Any one of these by itself can mean nothing. Two or three together, or one that's persistent, is worth a closer look. The good news: a dental exam is a low-stakes way to find out, a dental cleaning is the best way to get a thorough assessment.

The species difference

Cats hide it more than dogs. A cat with significant dental disease will groom normally, eat normally, and show no obvious change until the condition is well advanced. Tooth resorption — a condition almost exclusive to cats — begins below the surface, often visible only on radiographs, and is genuinely painful by the time it appears at the gumline.

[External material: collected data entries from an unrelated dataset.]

(** * dynamodb-helper: the DynamoDBDocumentClient wrapper (src/wrapper.js)

    A shallow embedding of the wrapper class and of the part of JavaScript
    and of the aws-sdk (v2) surface it relies on, followed by the properties
    of its specification.

    - [JS]: the values the wrapper handles (plain data), objects as ordered
      property lists, truthiness, string conversion, array concatenation.
    - [buildConditionExpression]: the pure condition builder.
    - [sdkE]: the calls the wrapper makes into the aws-sdk, as events of an
      interaction tree; the four operations and the constructor are trees
      over these events.
    - [sdk]: a handler for the events; it keeps the process-wide
      configuration, replays the completions the service delivers and records
      every request that was issued. [ends] states how a run against it
      ends, [exec] computes it. *)

From Stdlib Require Import List String Ascii ZArith Bool Arith Lia.
From Stdlib Require Import Numbers.DecimalString.
From ITree Require Import ITree ITreeFacts Events.State Events.StateFacts.
Import ListNotations.
Import ITreeNotations.
Local Open Scope string_scope.
Local Open Scope list_scope.
Local Open Scope itree_scope.

(** String concatenation, JavaScript's [+] on strings. *)
Infix "+++" := String.append (right associativity, at level 60).

(* ===================================================================== *)
(** * JavaScript data *)
(* ===================================================================== *)

Module JS.

#[local] Set Warnings "-register-all".

(** Data values. Numbers are the integers (printed in decimal, as
    JavaScript prints every integer below 10^21; fractions have no value
    here); an object is the list of its own enumerable string-keyed
    properties in enumeration order, and every key occurs once (see [wf]);
    its prototype is [Object.prototype]. [VFun name] is a built-in function,
    such as the methods every object inherits. *)
Inductive value : Type :=
| VUndefined
| VNull
| VBool (b : bool)
| VNum (n : Z)
| VStr (s : string)
| VArr (xs : list value)
| VObj (props : list (string * value))
| VFun (name : string).

Definition obj : Type := list (string * value).

(** [for (const key in o)] visits these keys, in this order. *)
Definition keys (o : obj) : list string := List.map (@Datatypes.fst string value) o.

(** A JavaScript object has each property once. *)
Definition wf (o : obj) : Prop := NoDup (keys o).

Fixpoint lookup (o : obj) (k : string) : option value :=
  match o with
  | [] => None
  | (k', v) :: o' => if String.eqb k' k then Some v else lookup o' k
  end.

(** What an object inherits from [Object.prototype] under the name [k]:
    the constructor [Object], one of the built-in methods, or, for
    [__proto__], the prototype itself (an object without enumerable
    properties). *)
Definition inherited (k : string) : option value :=
  if String.eqb k "constructor" then Some (VFun "Object")
  else if String.eqb k "__proto__" then Some (VObj [])
  else if existsb (String.eqb k)
            ["toString"; "toLocaleString"; "valueOf"; "hasOwnProperty";
             "isPrototypeOf"; "propertyIsEnumerable";
             "__defineGetter__"; "__defineSetter__";
             "__lookupGetter__"; "__lookupSetter__"]
       then Some (VFun k)
       else None.

(** [o[k]]: the own property under [k]; without one, the member inherited
    under that name; without that, [undefined]. *)
Definition get (o : obj) (k : string) : value :=
  match lookup o k with
  | Some v => v
  | None =>
      match inherited k with
      | Some v => v
      | None => VUndefined
      end
  end.

(** [o[k] = v] for a key that is not an array index (every key the wrapper
    writes starts with a letter, [#] or [:]): an existing property keeps its
    place, a new one goes last. *)
Fixpoint set (o : obj) (k : string) (v : value) : obj :=
  match o with
  | [] => [(k, v)]
  | (k', v') :: o' =>
      if String.eqb k' k then (k', v) :: o' else (k', v') :: set o' k v
  end.

(** [v.name] for a named field ([Items], [LastEvaluatedKey], ...; not an
    index and not [length]): reading a field of [undefined] or [null]
    raises a TypeError ([None]); a primitive or an array has no such
    field. *)
Definition field (v : value) (name : string) : option value :=
  match v with
  | VUndefined | VNull => None
  | VObj o => Some (get o name)
  | _ => Some VUndefined
  end.

(** ToBoolean, as [if (v)], [!v] and [a && b] apply it. *)
Definition truthy (v : value) : bool :=
  match v with
  | VUndefined | VNull => false
  | VBool b => b
  | VNum n => negb (n =? 0)%Z
  | VStr s => negb (String.eqb s "")
  | VArr _ | VObj _ | VFun _ => true
  end.
(** * Khoj Obsidian plugin: settings tab and i18n module

    A shallow embedding of [src/interface/obsidian/src/i18n.ts] and of the
    state-changing handlers of [src/interface/obsidian/src/settings.ts],
    together with the properties their specification states about them.

    JavaScript values are modelled as far as the code can observe them:
    strings as [string], integral numbers as [Z], arrays as [list],
    object literals used as dictionaries as [gmap string _] (their own
    properties) below [Object.prototype], [null]/[undefined] as [option]
    or as explicit constructors, thrown exceptions as the [Throw]
    completion of a small state-and-exception monad. *)

From Stdlib Require Import ZArith Lia Ascii String.
From stdpp Require Import base option list strings gmap pretty sorting.

Local Open Scope string_scope.
Local Open Scope Z_scope.

(** ** JavaScript completions and the state-and-exception monad *)

Module JS.

(** What a [throw] carries. [TypeError] is the exception the runtime
    itself raises; [Failure] stands for whatever a collaborator throws. *)
Inductive Exn :=
| TypeError (msg : string)
| Failure (msg : string).

(** The way an evaluation ends: normally with a value, or abruptly. *)
Inductive Completion (A : Type) :=
| Return (a : A)
| Throw (e : Exn).
Arguments Return {A} a.
Arguments Throw {A} e.

Definition cbind {A B} (c : Completion A) (k : A → Completion B) : Completion B :=
  match c with
  | Return a => k a
  | Throw e => Throw e
  end.

(** A computation over a mutable store [S]. The store survives a throw:
    what was written before the exception stays written. *)
Definition M (S A : Type) : Type := S → Completion A * S.

Definition ret {S A} (a : A) : M S A := λ s, (Return a, s).

Definition bind {S A B} (m : M S A) (k : A → M S B) : M S B :=
  λ s, match m s with
       | (Return a, s') => k a s'
       | (Throw e, s') => (Throw e, s')
       end.

Definition throw {S A} (e : Exn) : M S A := λ s, (Throw e, s).
Definition get {S} : M S S := λ s, (Return s, s).
Definition gets {S A} (f : S → A) : M S A := λ s, (Return (f s), s).
Definition modify {S} (f : S → S) : M S unit := λ s, (Return tt, f s).
Definition lift {S A} (c : Completion A) : M S A := λ s, (c, s).

(** [try { body } finally { fin }]: [fin] runs on the store [body] left,
    whether [body] returned or threw; the completion of [body] is the
    completion of the whole statement unless [fin] itself throws. *)
Definition try_finally {S A} (body : M S A) (fin : M S unit) : M S A :=
  λ s, match body s with
       | (r, s1) =>
           match fin s1 with
           | (Return _, s2) => (r, s2)
           | (Throw e, s2) => (Throw e, s2)
           end
       end.

(** [for (const x of xs) body(x)] *)
Fixpoint for_each {S A} (xs : list A) (body : A → M S unit) : M S unit :=
  match xs with
  | [] => ret tt
  | x :: rest => bind (body x) (λ _, for_each rest body)
  end.

End JS.

Export JS.

#[global] Instance completion_ret : MRet Completion := @Return.
#[global] Instance completion_bind : MBind Completion := λ A B k c, JS.cbind c k.
#[global] Instance js_ret {S} : MRet (JS.M S) := @JS.ret S.
#[global] Instance js_bind {S} : MBind (JS.M S) := λ A B k m, JS.bind m k.

(** ** Strings and numbers as the code uses them *)

Module Str.

(** [s.split(sep)] for a one-character separator: never empty, an empty
    segment for every separator at an end or next to another one. *)
Fixpoint split (sep : ascii) (s : string) : list string :=
  match s with
  | EmptyString => [""]
  | String c s' =>
      if Ascii.eqb c sep then "" :: split sep s'
      else match split sep s' with
           | [] => [String c ""]
           | seg :: segs => String c seg :: segs
           end
  end.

Small dogs carry the heaviest burden of any group. Toy breeds — Yorkies, Chihuahuas, Dachshunds, Maltese, Shih Tzus — have crowded jaws where teeth touch and overlap, creating spaces that trap bacteria and resist cleaning. Disease starts earlier and progresses faster than most owners expect. Many benefit from a COHAT every six months.

Large dogs are different. The risk isn't usually periodontal disease — it's the fracture you don't know about. Slab fractures of the upper fourth premolar are common in larger breeds and often produce no obvious symptom. Only radiographs reveal whether the root is involved.

Why "just keep brushing" isn't enough

Home care matters. Daily brushing with pet-specific toothpaste, VOHC-accepted products, dental diets — all of it slows the progression and extends the benefit of every professional cleaning. But none of it reaches below the gumline. None of it removes disease that's already there.

The role of home care is to slow the rate at which disease develops between professional treatments. The role of professional dental care is to reset the timeline — to clear out what brushing can't reach and to find what looks fine on the surface.

What to do with this

If you're reading this and thinking about your own pet, here's the practical takeaway: most pets over the age of three have some form of dental disease. Only a small fraction ever receive professional dental care. The gap between those two numbers is not because owners don't care. It's because the system makes it hard to know when it's needed and hard to know what it costs.

A dental exam is casual & free. It takes a few minutes. We'll show you what we see and tell you what makes clinical sense. The point of an exam isn't to sell you a procedure. The point is to find out where your pet actually stands and the risks of finding something painful.

A dental cleaning is always useful and reasonable to schedule without an exam. We don't require an exam because convenience is part of our mission. Until radiology is taken, we can never predict surgical needs — it could go one level up. At drop-off we take a quick look to make an educated guess about which level of care is required, and what it could become.